In real life, Chalamet, like Jordan Peele, wore an all-white suit that made him look as if he were going to a Jazz Age lawn party. Several other men opted for velveteen jackets, my favorites being Daniel Kaluuya’s, a pumpkin-spice-colored Brunello Cucinelli, and Armie Hammer’s crimson Armani. A few of the younger female stars opted for retro-classic silhouettes: Saoirse Ronan wore a sleek Calvin Klein column in Glossier pink, while Greta Gerwig wore a sunny, beaded Rodarte the color of egg yolks. But it was difficult to lump the suiting or the dresses into any neat categories, which, in the end, may be the larger message of the evening. There were echoes of the #MeToo movement on the red carpet, from Time’s Up lapel pins to the moment when Taraji P. Henson may have put a subtle curse on Ryan Seacrest.

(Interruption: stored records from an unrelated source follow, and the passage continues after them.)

(* ===== verification/RtcNumerics.v ===== *)
(** * RtcNumerics: rtc_base/numerics of libwebrtc

    - Module [RtcSafeConversions]: rtc_base/numerics/safe_conversions_impl.h and
      safe_conversions.h (range checks, [checked_cast], [dchecked_cast],
      [saturated_cast]);
    - Module [SafeCompare]: rtc_base/numerics/safe_compare.h ([SafeEq] ... [SafeGe]);
    - Module [SafeMinMax]: rtc_base/numerics/safe_minmax.h ([SafeMin], [SafeMax],
      [SafeClamp] and the computation of their result types).

    The templates are modelled for the integer types; floating-point
    instantiations are not modelled. *)

From S2P Require Import Prelude IntTypes.

(** [sizeof(T)]. *)
Definition sizeof (t : int_type) : Z := width t / 8.

Module RtcSafeConversions.

Inductive DstRange := OVERLAPS_RANGE | CONTAINS_RANGE.
Inductive RangeCheckResult := TYPE_VALID | TYPE_UNDERFLOW | TYPE_OVERFLOW | TYPE_INVALID.

Definition StaticRangeCheck (Dst Src : int_type) : DstRange :=
  match is_signed Dst, is_signed Src with
  | true, true =>
      if sizeof Src * 8 - 1 <=? sizeof Dst * 8 - 1 then CONTAINS_RANGE else OVERLAPS_RANGE
  | false, false => if sizeof Src <=? sizeof Dst then CONTAINS_RANGE else OVERLAPS_RANGE
  | true, false => if sizeof Src * 8 <=? sizeof Dst * 8 - 1 then CONTAINS_RANGE else OVERLAPS_RANGE
  | false, true => OVERLAPS_RANGE
  end.

(** [RangeCheckResult((upper ? 0 : TYPE_OVERFLOW) | (lower ? 0 : TYPE_UNDERFLOW))]. *)
Definition BASE_NUMERIC_RANGE_CHECK_RESULT (is_in_upper_bound is_in_lower_bound : bool)
  : RangeCheckResult :=
  match Z.lor (if is_in_upper_bound then 0 else 2) (if is_in_lower_bound then 0 else 1) with
  | 0 => TYPE_VALID | 1 => TYPE_UNDERFLOW | 2 => TYPE_OVERFLOW | _ => TYPE_INVALID
  end.

Definition RangeCheckImpl (Dst Src : int_type) (value : Z) : RangeCheckResult :=
  match is_signed Dst, is_signed Src, StaticRangeCheck Dst Src with
  | _, _, CONTAINS_RANGE => TYPE_VALID
  | true, true, OVERLAPS_RANGE =>
      BASE_NUMERIC_RANGE_CHECK_RESULT
        (c_le Src Src value (static_cast Src (max Dst)))
        (c_ge Src Src value (static_cast Src (lowest Dst)))
  | false, false, OVERLAPS_RANGE =>
      BASE_NUMERIC_RANGE_CHECK_RESULT (c_le Src Src value (static_cast Src (max Dst))) true
  | true, false, OVERLAPS_RANGE =>
      if sizeof Src <? sizeof Dst then TYPE_VALID
      else BASE_NUMERIC_RANGE_CHECK_RESULT (c_le Src Src value (static_cast Src (max Dst))) true
  | false, true, OVERLAPS_RANGE =>
      if sizeof Src * 8 - 1 <=? sizeof Dst * 8
      then BASE_NUMERIC_RANGE_CHECK_RESULT true (c_ge Src Src value (static_cast Src 0))
      else BASE_NUMERIC_RANGE_CHECK_RESULT
             (c_le Src Src value (static_cast Src (max Dst)))
             (c_ge Src Src value (static_cast Src 0))
  end.

Definition RangeCheck (Dst Src : int_type) (value : Z) : RangeCheckResult :=
  RangeCheckImpl Dst Src value.

Definition IsValueInRangeForNumericType (Dst Src : int_type) (value : Z) : bool :=
  match RangeCheck Dst Src value with TYPE_VALID => true | _ => false end.

Definition checked_cast (Dst Src : int_type) (value : Z) : exec Z :=
  RTC_CHECK (IsValueInRangeForNumericType Dst Src value) (Done (static_cast Dst value)).

Definition dchecked_cast {build : Build} (Dst Src : int_type) (value : Z) : exec Z :=
  RTC_DCHECK (IsValueInRangeForNumericType Dst Src value) (Done (static_cast Dst value)).

Definition saturated_cast (Dst Src : int_type) (value : Z) : exec Z :=
  match RangeCheck Dst Src value with
  | TYPE_VALID => Done (static_cast Dst value)
  | TYPE_UNDERFLOW => Done (lowest Dst)
  | TYPE_OVERFLOW => Done (max Dst)
  | TYPE_INVALID => Fatal
  end.

End RtcSafeConversions.

Module SafeCompare.

Inductive CmpOp := EqOp | NeOp | LtOp | LeOp | GtOp | GeOp.

(** [Op::Op(a, b)]: the built-in operator, in the common type. *)
Definition Op (op : CmpOp) (T1 T2 : int_type) (a b : Z) : bool :=
  match op with
  | EqOp => c_eq T1 T2 a b | NeOp => negb (c_eq T1 T2 a b)
  | LtOp => c_lt T1 T2 a b | LeOp => c_le T1 T2 a b
  | GtOp => c_gt T1 T2 a b | GeOp => c_ge T1 T2 a b
  end.

Definition LargerIntImpl (N : Z) : option int_type :=
  match N with 1 => Some Int16 | 2 => Some Int32 | 4 => Some Int64 | _ => None end.

Section Cmp.
Context {build : Build}.

Definition LargerInt (T1 T2 : int_type) : option int_type :=
  LargerIntImpl
    (if (sizeof T1 <? sizeof T2) || (sizeof T1 <? sizeof_int_ptr) then sizeof T1 else 0).

Definition MakeUnsigned (T : int_type) (a : Z) : Z := static_cast (make_unsigned T) a.

Definition Cmp (op : CmpOp) (T1 T2 : int_type) (a b : Z) : bool :=
  if Bool.eqb (is_signed T1) (is_signed T2) then Op op T1 T2 a b
  else if is_signed T1 then
    match LargerInt T2 T1 with
    | Some L => Op op T1 L a (static_cast L b)
    | None => if c_lt T1 Int32 a 0 then Op op Int32 Int32 (-1) 0
              else Op op (make_unsigned T1) T2 (MakeUnsigned T1 a) b
    end
  else
    match LargerInt T1 T2 with
    | Some L => Op op L T2 (static_cast L a) b
    | None => if c_lt T2 Int32 b 0 then Op op Int32 Int32 0 (-1)
              else Op op T1 (make_unsigned T2) a (MakeUnsigned T2 b)
    end.

(** [Safe##name(a, b)]: unary plus promotes both operands first. *)
Definition Safe (op : CmpOp) (T1 T2 : int_type) (a b : Z) : bool :=
  Cmp op (promote T1) (promote T2) a b.

Definition SafeEq := Safe EqOp.
Definition SafeNe := Safe NeOp.
Definition SafeLt := Safe LtOp.
Definition SafeLe := Safe LeOp.
Definition SafeGt := Safe GtOp.
Definition SafeGe := Safe GeOp.

End Cmp.

(** The comparison of the mathematical values. *)
Definition holds (op : CmpOp) (a b : Z) : bool :=
  match op with
  | EqOp => a =? b | NeOp => negb (a =? b)
  | LtOp => a <? b | LeOp => a <=? b
  | GtOp => b <? a | GeOp => b <=? a
  end.

End SafeCompare.

Module SafeMinMax.
Import SafeCompare.

Section MinMax.
Context {build : Build}.

(** [MType<T1, T2>::min_t] and [max_t]; the static assertion on [max_t] makes the
    type ill-formed when it fails. *)
Definition min_t (T1 T2 : int_type) : int_type :=
  if SafeLt T1 T2 (lowest T1) (lowest T2) then T1
  else if SafeGt T1 T2 (lowest T1) (lowest T2) then T2
  else if SafeLe T1 T2 (max T1) (max T2) then T1 else T2.

Definition max_t (T1 T2 : int_type) : option int_type :=
  guard_b (SafeNe T1 T2 (max T1) (max T2) || SafeEq T1 T2 (lowest T1) (lowest T2))
    (Some (if SafeGe T1 T2 (max T1) (max T2) then T1 else T2)).

(** [TypeOr<A, B>]: [None] stands for [DefaultType]. *)
Definition TypeOr (A : option int_type) (B : int_type) : option int_type :=
  let type := match A with None => B | Some A => A end in
  guard_b (SafeLe type B (lowest type) (lowest B) && SafeGe type B (max type) (max B))
    (Some type).

(** [SafeMin<R>(a, b)] and [SafeMax<R>(a, b)]: the type and value of the call. *)
Definition SafeMin (R : option int_type) (T1 T2 : int_type) (a b : Z)
  : option (int_type * Z) :=
  R2 ← TypeOr R (min_t T1 T2);
  Some (R2, if SafeLt T1 T2 a b then static_cast R2 a else static_cast R2 b).

Definition SafeMax (R : option int_type) (T1 T2 : int_type) (a b : Z)
  : option (int_type * Z) :=
  m ← max_t T1 T2; R2 ← TypeOr R m;
  Some (R2, if SafeGt T1 T2 a b then static_cast R2 a else static_cast R2 b).

Definition r_min (T L H : int_type) : option (int_type * Z) :=
  m ← SafeMin None H T (lowest H) (lowest T); SafeMax None L m.1 (lowest L) m.2.
Definition r_max (T L H : int_type) : option (int_type * Z) :=
  m ← SafeMax None L T (max L) (max T); SafeMin None H m.1 (max H) m.2.

Definition AcceptableType (T L H A : int_type) : option bool :=
  lo ← r_min T L H; hi ← r_max T L H;
  let not_too_large := (sizeof A <=? sizeof L) || (sizeof A <=? sizeof H) || (sizeof A <=? sizeof T) in
  let range_contained := SafeLe A lo.1 (lowest A) lo.2 && SafeLe hi.1 A hi.2 (max A) in
  Some (not_too_large && range_contained).

Definition best_signed_type (T L H : int_type) : option int_type :=
  a8 ← AcceptableType T L H Int8; a16 ← AcceptableType T L H Int16;
  a32 ← AcceptableType T L H Int32;
  Some (if (a8 : bool) then Int8 else if (a16 : bool) then Int16
        else if (a32 : bool) then Int32 else Int64).

Definition best_unsigned_type (T L H : int_type) : option int_type :=
  a8 ← AcceptableType T L H Uint8; a16 ← AcceptableType T L H Uint16;
  a32 ← AcceptableType T L H Uint32;
  Some (if (a8 : bool) then Uint8 else if (a16 : bool) then Uint16
        else if (a32 : bool) then Uint32 else Uint64).

Definition ClampType (T L H : int_type) : option int_type :=
  s ← best_signed_type T L H; u ← best_unsigned_type T L H;
  sa ← AcceptableType T L H s; ua ← AcceptableType T L H u;
  let type := if is_signed T then (if (sa : bool) then s else u)
              else (if (ua : bool) then u else s) in
  ok ← AcceptableType T L H type; guard_b ok (Some type).

(** [SafeClamp<R>(x, min, max)]. *)
Definition SafeClamp (R : option int_type) (T L H : int_type) (x lo hi : Z)
  : option (int_type * exec Z) :=
  C ← ClampType T L H; R2 ← TypeOr R C;
  Some (R2, RTC_DCHECK (SafeLe L H lo hi)
              (Done (if SafeLe T L x lo then static_cast R2 lo
                     else if SafeGe T H x hi then static_cast R2 hi else static_cast R2 x))).

End MinMax.
End SafeMinMax.

(** ** Range checks *)

Import RtcSafeConversions.

Lemma BASE_NUMERIC_RANGE_CHECK_RESULT_spec u l :
  BASE_NUMERIC_RANGE_CHECK_RESULT u l =
    if u then (if l then TYPE_VALID else TYPE_UNDERFLOW)
    else if l then TYPE_OVERFLOW else TYPE_INVALID.
Proof. by destruct u, l. Qed.

(** The classification of a value against a destination type. *)
Definition range_class (Dst : int_type) (v : Z) : RangeCheckResult :=
  if v <? lowest Dst then TYPE_UNDERFLOW else if max Dst <? v then TYPE_OVERFLOW else TYPE_VALID.

Lemma RangeCheck_spec Dst Src v : InRange Src v -> RangeCheck Dst Src v = range_class Dst v.
Proof.
  intros Hv. unfold RangeCheck, RangeCheckImpl, range_class, c_le, c_ge.
  rewrite !c_cmp_same by auto with weirtc.
  rewrite !BASE_NUMERIC_RANGE_CHECK_RESULT_spec.
  destruct Dst, Src;
    repeat match goal with
    | |- context [static_cast ?T ?c] =>
        let x := eval vm_compute in (static_cast T c) in change (static_cast T c) with x
    | |- context [StaticRangeCheck ?T ?U] =>
        let x := eval vm_compute in (StaticRangeCheck T U) in change (StaticRangeCheck T U) with x
    | |- context [sizeof ?T] =>
        let x := eval vm_compute in (sizeof T) in change (sizeof T) with x
    end; cbv [is_signed]; rewrite ?Z.geb_leb; limits; bool_lia.
Qed.

Lemma IsValueInRangeForNumericType_spec Dst Src v :
  InRange Src v -> IsValueInRangeForNumericType Dst Src v = in_range Dst v.
Proof.
  intros Hv. unfold IsValueInRangeForNumericType. rewrite RangeCheck_spec by done.
  unfold range_class, in_range. pose proof (lowest_le_0 Dst). pose proof (max_pos Dst). bool_lia.
Qed.

Lemma dchecked_cast_fits {build : Build} Dst Src v :
  InRange Src v -> InRange Dst v -> dchecked_cast Dst Src v = Done v.
Proof.
  intros Hs Hd. unfold dchecked_cast. rewrite RTC_DCHECK_true.
  - by rewrite static_cast_id.
  - rewrite IsValueInRangeForNumericType_spec by done. by apply in_range_spec.
Qed.

(** ** Comparisons *)

Import SafeCompare.

Lemma Op_holds op T1 T2 a b :
  InRange (arith T1 T2) a -> InRange (arith T1 T2) b -> Op op T1 T2 a b = holds op a b.
Proof.
  intros Ha Hb. destruct op; cbn; unfold c_eq, c_lt, c_le, c_gt, c_ge, c_cmp;
    rewrite !static_cast_id by done; try done; [apply Z.gtb_ltb|apply Z.geb_leb].
Qed.

(** The larger type is signed and strictly wider than the type it replaces. *)
Lemma LargerInt_sound {build : Build} U S L :
  LargerInt U S = Some L -> is_signed L = true /\ width U < width L.
Proof.
  unfold LargerInt. destruct (_ || _); [|done].
  destruct U; cbn; intros [= <-] || intros; done.
Qed.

But the theme of the night was bold, joyful personal style, a fashion of dreaming ahead. At the end of the evening, a bare-faced Frances McDormand, accepting her Oscar for Best Actress in a long-sleeved sequin dress with a snakeskin print, asked the women nominees in the room to stand up, their vivid gowns popping against a backdrop of black tuxes. McDormand encouraged the suits in the room to take note of these women and their many achievements, and to invite them to their offices on Monday morning for business meetings. “We all have stories to tell and projects we need financed,” she said. The fashion show was over, and it was time to get to work.